Hanya rangkaian kata itu yang terkirim
di nomer Ibu. Pupus sudah harapan untuk bersama. Dengan segera pemikirannya
bercabang – cabang. Namun, dengan sigap Dia potong cabang itu.
Langkah
kaki yang terayun lesu, berat untuk melangkah. Deru mesin dari robot besi, tawa
canda teman sebaya, hijau kuning merah lampu menyala, deretan gedung.
Yachh,,,,,,, itulah foto hasil lensa retina yang terekam sepanjang jalan aspal
hitam.
Rerumputan
yang berdesak – desakan diterpa angin, berbisik dan menertawakannya. “ sssttt
diam “, batinnya. Segera Dia lepaskan beban yang menyangkut di pundak.
Menemukan dirinya sendiri. Terbaring Dia berselimut seragam. Dunia mimpi seakan
menarik Dia untuk disinggahi. Berjalan Dia dalam bunga tidurnya, langkah kaki
begitu saja terbawa alur. Sorot matanya terus saja mencari, tak tahu dimana
untuk dapat ditemui.
Sekali
lagi, Dia menyadari akan suatu hal. Debu terus saja membuntuti. Dan debu masih
saja tersimpan rapi. Satu hal ynag Dia sadari saat ini. Debu telah mengambil
keeradaan orang – orang disekelilingnya.

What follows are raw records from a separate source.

(* ===== verification/GoState.v ===== *)
(** * Stateful Go functions

    A Go function that reads and writes a store or a receiver either returns,
    returns an error or panics, and in each case leaves the state as far as it
    had got: [M S A] keeps the state also on errors, which matters where a
    caller goes on after one. *)

From Stdlib Require Import ZArith List Bool String Ascii.
From S2P Require Import Prelude GoBig Store.
Import ListNotations.

Definition M (S A : Type) : Type := S -> Res A * S.

Definition ret {S A} (a : A) : M S A := fun s => (Ok a, s).
Definition fail {S A} (e : string) : M S A := fun s => (Err e, s).
Definition panic {S A} (m : string) : M S A := fun s => (Panic m, s).
Definition lift {S A} (r : Res A) : M S A := fun s => (r, s).
Definition get {S} : M S S := fun s => (Ok s, s).
Definition put {S} (s : S) : M S unit := fun _ => (Ok tt, s).
Definition modify {S} (f : S -> S) : M S unit := fun s => (Ok tt, f s).

Definition mbind {S A B} (c : M S A) (k : A -> M S B) : M S B :=
  fun s => match c s with
           | (Ok a, s') => k a s'
           | (Err e, s') => (Err e, s')
           | (Panic m, s') => (Panic m, s')
           end.

Declare Scope gost_scope.
Delimit Scope gost_scope with gost.
Notation "x <~ c ;; k" := (mbind c (fun x => k))
  (at level 62, c at next level, right associativity) : gost_scope.
Notation "' pat <~ c ;; k" := (mbind c (fun x => match x with pat => k end))
  (at level 62, pat pattern, c at next level, right associativity) : gost_scope.
Notation "c ~;; k" := (mbind c (fun _ => k))
  (at level 62, right associativity) : gost_scope.
#[global] Open Scope gost_scope.

Definition when {S} (b : bool) (c : M S unit) : M S unit := if b then c else ret tt.

(** [for _, x := range l { body }] *)
Fixpoint for_each {S A} (l : list A) (body : A -> M S unit) : M S unit :=
  match l with
  | [] => ret tt
  | x :: l' => body x ~;; for_each l' body
  end.

(** Running a computation on a part of the state. *)
Definition zoom {S T A} (proj : S -> T) (inj : T -> S -> S) (c : M T A) : M S A :=
  fun s => let '(r, t) := c (proj s) in (r, inj t s).

Lemma mbind_ok_inv {S A B} (c : M S A) (k : A -> M S B) s b s' :
  mbind c k s = (Ok b, s') -> exists a s1, c s = (Ok a, s1) /\ k a s1 = (Ok b, s').
Proof.
  unfold mbind. destruct (c s) as [[a|e|m] s1]; intros H; try discriminate H. eauto.
Qed.

Lemma mbind_assoc {S A B C} (c : M S A) (k : A -> M S B) (h : B -> M S C) s :
  mbind (mbind c k) h s = mbind c (fun a => mbind (k a) h) s.
Proof. unfold mbind. now destruct (c s) as [[a|e|m] s1]. Qed.

Lemma mbind_ext {S A B} (c : M S A) (k1 k2 : A -> M S B) s :
  (forall a s1, c s = (Ok a, s1) -> k1 a s1 = k2 a s1) -> mbind c k1 s = mbind c k2 s.
Proof. unfold mbind. destruct (c s) as [[a|e|m] s1]; auto. Qed.

Lemma ret_ok_inv {S A} (a b : A) (s s' : S) : ret a s = (Ok b, s') -> a = b /\ s = s'.
Proof. unfold ret. intros H. injection H as <- <-. auto. Qed.

Lemma lift_ok_inv {S A} (r : Res A) (b : A) (s s' : S) : lift r s = (Ok b, s') -> r = Ok b /\ s = s'.
Proof. unfold lift. intros H. injection H as -> <-. auto. Qed.

Lemma pair_ok_inv {S A} (r : Res A) (b : A) (s s' : S) : (r, s) = (Ok b, s') -> r = Ok b /\ s = s'.
Proof. intros H. injection H as -> ->. auto. Qed.

(** Decompose a hypothesis about a successful run into its steps. *)
Ltac inv_m H :=
  lazymatch type of H with
  | mbind _ _ _ = (Ok _, _) =>
      let a := fresh "v" in let s := fresh "s" in let E := fresh "E" in
      apply mbind_ok_inv in H; destruct H as (a & s & E & H)
  | ret _ _ = (Ok _, _) =>
      let E := fresh "E" in apply ret_ok_inv in H; destruct H as [E H]
  | lift _ _ = (Ok _, _) =>
      let E := fresh "E" in apply lift_ok_inv in H; destruct H as [E H]
  | fail _ _ = (Ok _, _) => discriminate H
  | panic _ _ = (Ok _, _) => discriminate H
  end.

(** Decompose every hypothesis about a successful run, down to the results of
    its pure steps, and name the results after the variables that hold them. *)
Ltac inv_ok :=
  repeat match goal with
  | H : mbind _ _ _ = (Ok _, _) |- _ => inv_m H
  | H : lift _ _ = (Ok _, _) |- _ =>
      let E := fresh "E" in apply lift_ok_inv in H; destruct H as [E H]; subst
  | H : ret _ _ = (Ok _, _) |- _ =>
      let E := fresh "E" in apply ret_ok_inv in H; destruct H as [E H];
      repeat match type of E with (_, _) = (_, _) => injection E; clear E; intros E; intros end; subst
  | H : (Ok _, _) = (Ok _, _) |- _ => injection H; clear H; intros; subst
  | H : (fun _ => _) _ = (Ok _, _) |- _ => cbv beta in H
  | H : (?r, ?s) = (Ok _, ?s') |- _ =>
      lazymatch r with
      | Err _ => discriminate H
      | Panic _ => discriminate H
      | _ => let E := fresh "E" in apply pair_ok_inv in H; destruct H as [E H]; subst
      end
  | H : fail _ _ = (Ok _, _) |- _ => discriminate H
  | H : panic _ _ = (Ok _, _) |- _ => discriminate H
  | H : (Err _, _) = (Ok _, _) |- _ => discriminate H
  | H : (Panic _, _) = (Ok _, _) |- _ => discriminate H
  | p : (_ * _)%type |- _ => destruct p
  | H : (let '(_, _) := ?p in _) _ = (Ok _, _) |- _ => is_var p; destruct p
  end.

(** Read a part of the state. *)
Definition look {S A} (f : S -> A) : M S A := fun s => (Ok (f s), s).

(** The block a function runs in. *)
Record Ctx : Type := { BlockHeight : Z; BlockTime : Z }.

(** ** Text keys: [[]byte(s)] *)

Fixpoint string_bytes (s : string) : bytes :=
  match s with
  | EmptyString => []
  | String c s' => Z.of_nat (nat_of_ascii c) :: string_bytes s'
  end.

Lemma string_bytes_inj s t : string_bytes s = string_bytes t -> s = t.
Proof.
  revert t. induction s as [|c s IH]; intros [|d t] H; try discriminate H; [reflexivity|].
  cbn in H. injection H as Hc Ht. apply Nat2Z.inj in Hc. f_equal; [|auto].
  rewrite <- (ascii_nat_embedding c), <- (ascii_nat_embedding d). congruence.
Qed.

Lemma string_bytes_app s t : string_bytes (s ++ t) = string_bytes s ++ string_bytes t.
Proof. induction s as [|c s IH]; cbn; [reflexivity | now rewrite IH]. Qed.

(** ** Point operations of a store, with equality of keys *)

Section Points.
Context {V : Type} {K : KVStore V} {KS : KVStoreSpec K}.

Lemma get_set_eq s k v : st_get (st_set s k v) k = Some v.
Proof. now rewrite st_get_set, bcompare_refl. Qed.

Lemma get_set_ne s k v k' : k <> k' -> st_get (st_set s k v) k' = st_get s k'.
Proof.
  intros N. rewrite st_get_set. destruct (bcompare k k') eqn:E; try reflexivity.
  apply bcompare_eq in E. contradiction.
Qed.

Lemma get_delete_eq s k : st_get (st_delete s k) k = None.
Proof. now rewrite st_get_delete, bcompare_refl. Qed.

Lemma get_delete_ne s k k' : k <> k' -> st_get (st_delete s k) k' = st_get s k'.
Proof.
  intros N. rewrite st_get_delete. destruct (bcompare k k') eqn:E; try reflexivity.
  apply bcompare_eq in E. contradiction.
Qed.

End Points.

Dia sendiri tak tahu apa arti debu.
Hanya yang etrambil yang mengetahui. Sedang dimanapun berada, kini, Dia
nyatanya sendiri, mencari makna keberadaan debu. Berlari – lari dalam angan,
hanya itu yang terlintas.
Terus
saja Dia menjalani seperti ini. Bukan untuk bebrapa menit, minggu – minggu,
bulan – bulan dengan lapang dada menerima kehadirannya. Debu masih dalam tak
berarti. Tak ada kamus yang seperti diingi. Bukan berarti tak ada yang tepat untuk
mewakili. Tetapi belum bisa dicari untuk ditemui.
Angin
segar juga tak kunjung menyapa debu, mengajak debu. Debu juga tak tahu apa
dirinya akan meninggalkan Dia sendiri. Apa debu masih betah disini ? hanya Sang Ilahi ynag mampu
menjawabnya.
Harapa – harapan terus saja
berdatangan. Doa – doa tak berhenti mengalir. Debu dan kesendirian tetap betah
menemani. Angin pun tak kunjung singgah untuk bertamu. Memori – memori silih
berganti menyapa. Candatawa itulah bumbu. Asam, manis, pahit itulah kehidupan.
Dan
inilah perjalanan.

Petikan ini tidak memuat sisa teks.